The children of parents who have type 1 diabetes are at a greater risk of developing attention deficit hyperactivity disorder (ADHD), a study has suggested.
While the findings indicate an association between the two conditions, there is no evidence to explain this link, and further research is planned.
Scientists from the Center for Primary Health Care Research at Lund University in Sweden identified more than 15,600 children who all had parents with type 1 diabetes. Their health outcomes were then compared to a group of 1,380,829 young people who did not have the condition in the family.
They discovered the ADHD risk was 29 per cent higher among children who had a parent with type 1 diabetes compared to the group where diabetes did not exist.
Just like type 1 diabetes, ADHD is often identified in childhood between the ages of six and 12. No one can yet explain exactly why the condition develops, but it is believed being born prematurely, having a low birthweight and the mother smoking, taking drugs or drinking large quantities of alcohol during pregnancy might contribute toward the diagnosis.
Currently there is no cure for the condition, but it can be managed with medication and appropriate educational support for both the parent and the child.
Boys were more likely to be diagnosed with ADHD than girls and the risk of the condition increased if it already existed in the family.

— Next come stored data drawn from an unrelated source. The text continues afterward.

(** * MonitorMain: what it takes to authenticate

    Whatever bytes the network process sends, the monitor returns from
    monitor_child_preauth only for an existing user for whom enough
    credentials were accepted, each checked by the monitor itself against the
    signed data, the password or the GSSAPI context. *)

(** What the code relies on of keys: the public part of a copy, and of a key
    read back from its blob, is that of the key. *)
Class KeyLaws {KO : KeyOps} := {
  from_private_public e d k : sshkey_from_private e = inr d -> sshkey_equal_public k d = sshkey_equal_public k e;
  blob_public k b k' e : sshkey_to_blob k = inr b -> sshkey_from_blob b = inr k' ->
    sshkey_equal_public k' e = sshkey_equal_public k e
}.

Section Main.
Context (nids : curve_nids) {KO : KeyOps} {SV : Services}.
Implicit Types (s : monitor) (acc : list (list Z * cred)).

(** The state in which the process that was waiting for the user returns,
    with the credentials [acc] in the order in which they were accepted. *)
Record authenticated_by acc s : Prop := mk_by {
  by_last : exists before c, acc = before ++ [(mo_auth_method s, c)];
  by_credible : Forall (credible nids s) acc;
  by_account : exists pw, account s pw /\
    (pw_uid pw = 0 -> root_permitted (mo_opts s) (mo_auth_opts s) (mo_auth_method s));
  by_lists : auth_methods (mo_opts s) <> [] ->
    exists l, l ∈ enabled_lists (mo_opts s) /\ completed name_of acc l
}.

Lemma mwp_ok {A} (h : M monitor A) (Q : A -> monitor -> Prop) s a s' : mwp h Q s -> h s = (Ok a, s') -> Q a s'.
Proof. unfold mwp. intros H E. by rewrite E in H. Qed.
(* ===== verification/Krl.v ===== *)
(** * Key revocation lists: [krl.c]

    A list names revoked keys, hashes of keys, and certificates by serial
    number or key ID, by authority.  Serial numbers are kept as ranges and
    written in the most compact of three encodings.

    A red-black tree of sys-tree.h is the list of its elements in order; a
    search compares with the elements in that order and stops where the key
    would be.  RB_NFIND stops at the first element on its way down that
    compares equal, and several ranges may: which one it meets depends on the
    shape of the tree and is the parameter [met]. *)

From S2P Require Import Prelude Ssherr Sshbuf SshbufGetput SshbufWire SshbufWire2 Cstring Match Bitmap KexNames.
From S2P Require Import SshkeyNames Hmac Misc AuthOptions AuthCtxt.

Definition KRL_MAGIC : list Z := str "SSHKRL" ++ [10; 0].
Definition KRL_FORMAT_VERSION : Z := 1.
Definition KRL_SECTION_CERTIFICATES : Z := 1.
Definition KRL_SECTION_EXPLICIT_KEY : Z := 2.
Definition KRL_SECTION_FINGERPRINT_SHA1 : Z := 3.
Definition KRL_SECTION_SIGNATURE : Z := 4.
Definition KRL_SECTION_FINGERPRINT_SHA256 : Z := 5.
Definition KRL_SECTION_EXTENSION : Z := 255.
Definition KRL_SECTION_CERT_SERIAL_LIST : Z := 0x20.
Definition KRL_SECTION_CERT_SERIAL_RANGE : Z := 0x21.
Definition KRL_SECTION_CERT_SERIAL_BITMAP : Z := 0x22.
Definition KRL_SECTION_CERT_KEY_ID : Z := 0x23.
Definition KRL_SECTION_CERT_EXTENSION : Z := 0x39.

(** What is used of keys beyond [KeyOps]. *)
Class KrlKeys {KO : KeyOps} := {
  sshkey_drop_cert : sshkey -> Z + sshkey;
  sshkey_fingerprint_raw : sshkey -> Z -> Z + list Z
}.

(** ** Data *)

Record revoked_serial := mk_rs { rs_lo : Z; rs_hi : Z }.

#[export] Instance revoked_serial_eq_dec : EqDecision revoked_serial.
Proof. solve_decision. Defined.
(** Looking a number up. *)
Lemma find_covers x t : 0 <= x < 2 ^ 64 -> normal t -> is_Some (RB_FIND serial_cmp (mk_rs x x) t) <-> covers t x.
Proof.
  intros Hx. assert (rs_ok (mk_rs x x)) as O by (unfold rs_ok; cbn; lia).
  induction t as [|e t IH]; intros N; cbn [RB_FIND]; [split; [intros [? ?]; done|by intros ?%covers_nil]|].
  apply normal_cons in N as (Oe & N & G). rewrite covers_cons. destruct (Z.eqb_spec (serial_cmp (mk_rs x x) e) 0) as [E|E].
  - split; [intros _; left|by eexists]. apply cmp_zero in E. unfold in_rs. cbn in E. lia.
  - destruct (Z.ltb_spec (serial_cmp (mk_rs x x) e) 0) as [L|L].
    + apply cmp_below in L; [|done..]. cbn in L. split; [intros [? ?]; done|]. intros [[? ?]|C]; [lia|]. exfalso.
      apply Exists_exists in C as (b & Hb & [? ?]). rewrite Forall_forall in G. specialize (G _ Hb). unfold gap_before, rs_ok in *. lia.
    + rewrite IH by done. split; [tauto|]. intros [[? ?]|?]; [|done]. exfalso. apply E, cmp_zero. cbn. lia.
Qed.

(** * Trees of key IDs and of blobs: sets of strings in order *)

(** ** Trees over an order

    [cmp] orders the elements of [P]. *)

Class CmpOrder {A} (cmp : A -> A -> Z) (P : A -> Prop) : Prop := {
  cmp_eq x y : P x -> P y -> cmp x y = 0 <-> x = y;
  cmp_flip x y : P x -> P y -> cmp x y < 0 <-> cmp y x > 0;
  cmp_trans x y z : P x -> P y -> P z -> cmp x y < 0 -> cmp y z < 0 -> cmp x z < 0
}.

Section Tree.
Context {A : Type} (cmp : A -> A -> Z) (P : A -> Prop) {CO : CmpOrder cmp P}.
Implicit Types (t : list A).

Definition ordered t : Prop := Forall P t /\ StronglySorted (fun a b => cmp a b < 0) t.

Lemma ordered_app t1 t2 : ordered (t1 ++ t2) <->
  ordered t1 /\ ordered t2 /\ Forall (fun a => Forall (fun b => cmp a b < 0) t2) t1.
Proof. unfold ordered. rewrite Forall_app, sorted_app. tauto. Qed.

The researchers wrote: “An important strength of this study is that it is a nationwide study, and the number of individuals with a parental diagnosis of [type 1 diabetes] is large enough so that we have sufficient study power to look at associations.
“All data were retrieved from Swedish registers that are of high quality and have national coverage. The prospective study design and the completeness of the follow-up of patients are other major advantages of the current study.”
The findings appear online in Diabetes Care.